## DATA FOR THIS EXERCISE
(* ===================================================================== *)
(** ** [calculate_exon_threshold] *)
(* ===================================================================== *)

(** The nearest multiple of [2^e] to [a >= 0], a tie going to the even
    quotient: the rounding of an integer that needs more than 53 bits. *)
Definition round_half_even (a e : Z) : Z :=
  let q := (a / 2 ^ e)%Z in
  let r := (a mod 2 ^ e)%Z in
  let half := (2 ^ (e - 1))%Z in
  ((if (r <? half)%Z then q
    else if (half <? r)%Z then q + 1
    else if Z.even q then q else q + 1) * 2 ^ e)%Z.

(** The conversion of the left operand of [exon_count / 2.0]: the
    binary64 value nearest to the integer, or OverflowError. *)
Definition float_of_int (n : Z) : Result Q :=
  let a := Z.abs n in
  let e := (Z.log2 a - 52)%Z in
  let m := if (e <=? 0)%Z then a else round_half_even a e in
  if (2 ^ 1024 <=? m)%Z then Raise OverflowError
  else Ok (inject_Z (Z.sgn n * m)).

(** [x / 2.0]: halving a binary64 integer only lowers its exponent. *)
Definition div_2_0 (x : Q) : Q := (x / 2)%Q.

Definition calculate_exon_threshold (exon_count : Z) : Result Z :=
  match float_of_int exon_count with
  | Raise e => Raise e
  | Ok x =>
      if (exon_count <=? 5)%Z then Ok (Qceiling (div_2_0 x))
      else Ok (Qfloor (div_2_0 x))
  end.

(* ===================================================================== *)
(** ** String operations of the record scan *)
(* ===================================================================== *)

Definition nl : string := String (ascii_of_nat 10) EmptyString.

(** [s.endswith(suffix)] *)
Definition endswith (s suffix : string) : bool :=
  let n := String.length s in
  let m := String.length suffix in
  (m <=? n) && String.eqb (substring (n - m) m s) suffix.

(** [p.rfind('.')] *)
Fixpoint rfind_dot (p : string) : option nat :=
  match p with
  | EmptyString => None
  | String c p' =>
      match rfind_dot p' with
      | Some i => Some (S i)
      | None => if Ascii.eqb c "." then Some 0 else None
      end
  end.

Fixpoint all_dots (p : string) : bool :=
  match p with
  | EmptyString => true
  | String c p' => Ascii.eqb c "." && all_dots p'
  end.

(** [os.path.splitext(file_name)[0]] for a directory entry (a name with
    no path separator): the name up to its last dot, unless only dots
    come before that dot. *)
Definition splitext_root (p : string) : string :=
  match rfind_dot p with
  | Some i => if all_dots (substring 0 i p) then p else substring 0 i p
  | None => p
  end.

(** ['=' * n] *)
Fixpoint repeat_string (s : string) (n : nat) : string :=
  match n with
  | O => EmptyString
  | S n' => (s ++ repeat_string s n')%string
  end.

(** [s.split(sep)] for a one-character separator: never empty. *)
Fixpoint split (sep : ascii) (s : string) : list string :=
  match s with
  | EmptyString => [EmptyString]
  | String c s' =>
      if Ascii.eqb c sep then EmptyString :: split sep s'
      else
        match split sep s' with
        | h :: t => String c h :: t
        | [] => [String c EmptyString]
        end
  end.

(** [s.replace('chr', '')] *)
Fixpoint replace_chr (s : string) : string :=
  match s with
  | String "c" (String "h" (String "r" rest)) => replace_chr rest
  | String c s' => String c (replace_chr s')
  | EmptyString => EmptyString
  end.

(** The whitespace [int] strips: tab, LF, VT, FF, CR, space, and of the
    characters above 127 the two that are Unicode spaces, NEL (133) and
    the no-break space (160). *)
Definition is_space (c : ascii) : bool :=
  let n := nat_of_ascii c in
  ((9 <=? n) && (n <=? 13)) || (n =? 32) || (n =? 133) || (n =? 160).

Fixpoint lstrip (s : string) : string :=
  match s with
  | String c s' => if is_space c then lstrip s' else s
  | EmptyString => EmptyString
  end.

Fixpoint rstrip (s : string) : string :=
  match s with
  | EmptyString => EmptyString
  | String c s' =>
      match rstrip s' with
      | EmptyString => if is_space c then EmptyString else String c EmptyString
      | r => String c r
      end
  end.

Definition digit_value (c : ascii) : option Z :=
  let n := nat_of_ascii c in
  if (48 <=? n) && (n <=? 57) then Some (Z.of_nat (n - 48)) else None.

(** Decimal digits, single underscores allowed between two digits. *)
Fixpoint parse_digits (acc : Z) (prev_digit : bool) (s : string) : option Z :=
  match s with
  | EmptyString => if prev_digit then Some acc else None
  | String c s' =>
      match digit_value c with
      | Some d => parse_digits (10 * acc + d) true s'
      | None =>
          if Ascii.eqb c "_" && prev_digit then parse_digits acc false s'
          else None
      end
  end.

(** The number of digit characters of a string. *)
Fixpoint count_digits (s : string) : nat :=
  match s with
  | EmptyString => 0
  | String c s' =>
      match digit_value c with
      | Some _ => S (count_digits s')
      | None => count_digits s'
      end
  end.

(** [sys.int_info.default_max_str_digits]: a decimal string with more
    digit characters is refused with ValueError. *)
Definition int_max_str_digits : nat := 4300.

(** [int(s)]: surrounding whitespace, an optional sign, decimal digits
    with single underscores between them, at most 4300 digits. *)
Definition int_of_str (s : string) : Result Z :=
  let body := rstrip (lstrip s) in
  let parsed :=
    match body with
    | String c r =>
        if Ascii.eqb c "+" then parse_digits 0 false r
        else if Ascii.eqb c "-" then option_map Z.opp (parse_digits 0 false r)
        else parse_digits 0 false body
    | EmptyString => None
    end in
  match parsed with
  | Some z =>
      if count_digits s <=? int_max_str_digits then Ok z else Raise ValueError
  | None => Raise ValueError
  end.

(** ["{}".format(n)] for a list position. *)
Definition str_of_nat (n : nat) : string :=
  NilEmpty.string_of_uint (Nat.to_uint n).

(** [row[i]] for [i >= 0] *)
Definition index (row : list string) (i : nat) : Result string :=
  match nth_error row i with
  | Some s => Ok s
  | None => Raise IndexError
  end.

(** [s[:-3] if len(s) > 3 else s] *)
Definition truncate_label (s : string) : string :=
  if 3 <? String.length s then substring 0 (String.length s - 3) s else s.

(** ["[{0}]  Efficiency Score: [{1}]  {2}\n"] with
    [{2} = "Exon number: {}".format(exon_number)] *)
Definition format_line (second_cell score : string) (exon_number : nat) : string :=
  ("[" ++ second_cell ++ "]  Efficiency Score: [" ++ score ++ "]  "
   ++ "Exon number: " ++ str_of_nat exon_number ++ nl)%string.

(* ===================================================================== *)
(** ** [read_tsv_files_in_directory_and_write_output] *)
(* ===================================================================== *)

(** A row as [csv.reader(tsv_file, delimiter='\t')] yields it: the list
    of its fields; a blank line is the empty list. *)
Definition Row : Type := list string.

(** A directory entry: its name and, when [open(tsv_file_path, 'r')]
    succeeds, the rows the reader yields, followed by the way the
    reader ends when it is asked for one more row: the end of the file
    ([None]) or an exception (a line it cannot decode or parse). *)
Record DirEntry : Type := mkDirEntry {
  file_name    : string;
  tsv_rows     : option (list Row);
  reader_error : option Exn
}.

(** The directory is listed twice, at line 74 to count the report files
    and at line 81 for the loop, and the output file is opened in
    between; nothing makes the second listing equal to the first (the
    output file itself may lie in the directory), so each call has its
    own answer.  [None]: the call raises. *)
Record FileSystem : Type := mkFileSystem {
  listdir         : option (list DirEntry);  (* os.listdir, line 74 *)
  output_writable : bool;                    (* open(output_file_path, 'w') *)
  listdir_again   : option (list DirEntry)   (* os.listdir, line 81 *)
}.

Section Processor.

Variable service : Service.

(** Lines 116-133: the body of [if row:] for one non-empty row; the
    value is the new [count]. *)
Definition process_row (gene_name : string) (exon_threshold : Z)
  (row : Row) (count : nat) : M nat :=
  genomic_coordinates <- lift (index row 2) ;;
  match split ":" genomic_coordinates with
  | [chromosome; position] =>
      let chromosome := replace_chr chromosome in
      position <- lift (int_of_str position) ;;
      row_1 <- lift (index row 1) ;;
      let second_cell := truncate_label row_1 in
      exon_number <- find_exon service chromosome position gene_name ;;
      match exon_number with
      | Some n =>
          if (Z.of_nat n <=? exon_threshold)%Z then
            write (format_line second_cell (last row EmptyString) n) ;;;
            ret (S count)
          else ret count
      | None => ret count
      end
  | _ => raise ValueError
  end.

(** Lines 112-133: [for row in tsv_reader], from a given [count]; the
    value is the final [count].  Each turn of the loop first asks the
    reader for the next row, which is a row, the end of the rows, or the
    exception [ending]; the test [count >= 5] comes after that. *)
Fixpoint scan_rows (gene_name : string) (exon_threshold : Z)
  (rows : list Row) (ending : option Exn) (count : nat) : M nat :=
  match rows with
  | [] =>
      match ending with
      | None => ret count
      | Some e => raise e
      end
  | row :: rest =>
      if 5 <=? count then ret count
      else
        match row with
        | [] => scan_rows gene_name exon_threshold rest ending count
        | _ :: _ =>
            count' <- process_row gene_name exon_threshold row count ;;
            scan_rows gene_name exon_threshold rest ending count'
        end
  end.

* * *

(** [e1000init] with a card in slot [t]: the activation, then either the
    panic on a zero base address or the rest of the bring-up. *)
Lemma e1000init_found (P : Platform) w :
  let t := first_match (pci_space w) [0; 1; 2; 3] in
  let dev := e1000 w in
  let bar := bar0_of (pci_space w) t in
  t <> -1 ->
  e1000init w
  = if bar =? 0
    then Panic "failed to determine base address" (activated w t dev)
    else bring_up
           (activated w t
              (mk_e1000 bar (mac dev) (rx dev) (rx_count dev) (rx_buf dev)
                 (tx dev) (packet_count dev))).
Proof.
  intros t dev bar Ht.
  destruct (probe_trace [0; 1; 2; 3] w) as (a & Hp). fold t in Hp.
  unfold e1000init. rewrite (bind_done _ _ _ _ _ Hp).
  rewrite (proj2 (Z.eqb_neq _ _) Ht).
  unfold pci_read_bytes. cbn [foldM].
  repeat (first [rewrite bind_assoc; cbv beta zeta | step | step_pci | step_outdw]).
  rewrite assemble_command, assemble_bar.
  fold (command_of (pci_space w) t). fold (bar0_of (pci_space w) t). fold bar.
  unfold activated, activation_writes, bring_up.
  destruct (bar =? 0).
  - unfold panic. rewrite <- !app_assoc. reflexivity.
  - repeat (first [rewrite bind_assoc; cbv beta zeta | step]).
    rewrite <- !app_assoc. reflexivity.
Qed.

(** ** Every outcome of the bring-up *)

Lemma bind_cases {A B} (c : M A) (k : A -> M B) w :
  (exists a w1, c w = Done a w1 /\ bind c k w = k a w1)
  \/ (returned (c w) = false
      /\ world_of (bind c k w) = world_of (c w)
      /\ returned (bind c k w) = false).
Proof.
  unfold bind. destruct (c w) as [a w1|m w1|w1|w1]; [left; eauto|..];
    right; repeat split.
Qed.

...

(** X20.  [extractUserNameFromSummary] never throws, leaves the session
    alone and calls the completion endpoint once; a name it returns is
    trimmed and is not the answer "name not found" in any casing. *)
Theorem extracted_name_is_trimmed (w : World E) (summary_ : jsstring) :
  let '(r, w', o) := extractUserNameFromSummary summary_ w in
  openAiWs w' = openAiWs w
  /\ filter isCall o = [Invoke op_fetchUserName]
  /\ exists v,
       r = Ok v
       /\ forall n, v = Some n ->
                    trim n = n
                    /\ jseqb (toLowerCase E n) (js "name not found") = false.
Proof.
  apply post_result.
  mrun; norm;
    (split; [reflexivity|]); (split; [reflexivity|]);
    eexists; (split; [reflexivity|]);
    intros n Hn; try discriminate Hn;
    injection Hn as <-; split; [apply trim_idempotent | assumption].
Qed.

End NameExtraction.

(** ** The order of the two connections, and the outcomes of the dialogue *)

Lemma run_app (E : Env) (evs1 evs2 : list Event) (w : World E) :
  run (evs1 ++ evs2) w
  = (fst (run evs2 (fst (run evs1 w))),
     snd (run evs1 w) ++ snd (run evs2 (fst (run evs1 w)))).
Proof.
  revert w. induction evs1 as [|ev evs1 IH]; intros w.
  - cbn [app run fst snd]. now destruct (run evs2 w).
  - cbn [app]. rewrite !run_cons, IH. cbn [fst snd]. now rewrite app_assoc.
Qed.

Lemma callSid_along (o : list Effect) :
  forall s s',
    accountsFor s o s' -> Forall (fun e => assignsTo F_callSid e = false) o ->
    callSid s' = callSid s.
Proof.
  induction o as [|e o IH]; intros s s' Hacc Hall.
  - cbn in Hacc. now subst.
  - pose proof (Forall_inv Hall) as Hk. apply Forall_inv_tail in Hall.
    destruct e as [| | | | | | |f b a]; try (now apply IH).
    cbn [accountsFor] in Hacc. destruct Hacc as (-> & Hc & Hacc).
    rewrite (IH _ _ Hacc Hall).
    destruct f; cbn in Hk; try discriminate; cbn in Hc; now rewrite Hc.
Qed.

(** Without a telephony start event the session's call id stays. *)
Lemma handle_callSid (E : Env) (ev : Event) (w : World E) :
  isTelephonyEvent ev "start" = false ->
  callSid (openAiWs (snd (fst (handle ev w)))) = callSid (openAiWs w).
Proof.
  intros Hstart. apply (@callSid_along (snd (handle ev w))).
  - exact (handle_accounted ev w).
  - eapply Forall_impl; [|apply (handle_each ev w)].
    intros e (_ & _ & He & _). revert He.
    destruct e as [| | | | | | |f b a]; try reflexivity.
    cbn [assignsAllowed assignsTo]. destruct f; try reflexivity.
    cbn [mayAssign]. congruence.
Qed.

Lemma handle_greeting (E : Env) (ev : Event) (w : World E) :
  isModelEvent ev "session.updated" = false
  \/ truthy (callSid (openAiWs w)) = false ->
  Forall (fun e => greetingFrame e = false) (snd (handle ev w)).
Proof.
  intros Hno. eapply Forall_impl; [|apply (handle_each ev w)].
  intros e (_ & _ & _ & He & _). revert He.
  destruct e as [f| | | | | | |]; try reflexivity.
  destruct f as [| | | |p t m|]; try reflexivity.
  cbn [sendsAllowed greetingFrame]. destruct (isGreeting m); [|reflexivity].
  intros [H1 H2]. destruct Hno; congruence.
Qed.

## WHAT YOU WILL DO
Looking back over the data above, restate word for word the lines that begin at the line with "Some s => Ok s" and end at the line with "Definition Row : Type := list string.", inclusive.

## WRITTEN RESPONSE
  | Some s => Ok s
  | None => Raise IndexError
  end.

(** [s[:-3] if len(s) > 3 else s] *)
Definition truncate_label (s : string) : string :=
  if 3 <? String.length s then substring 0 (String.length s - 3) s else s.

(** ["[{0}]  Efficiency Score: [{1}]  {2}\n"] with
    [{2} = "Exon number: {}".format(exon_number)] *)
Definition format_line (second_cell score : string) (exon_number : nat) : string :=
  ("[" ++ second_cell ++ "]  Efficiency Score: [" ++ score ++ "]  "
   ++ "Exon number: " ++ str_of_nat exon_number ++ nl)%string.

(* ===================================================================== *)
(** ** [read_tsv_files_in_directory_and_write_output] *)
(* ===================================================================== *)

(** A row as [csv.reader(tsv_file, delimiter='\t')] yields it: the list
    of its fields; a blank line is the empty list. *)
Definition Row : Type := list string.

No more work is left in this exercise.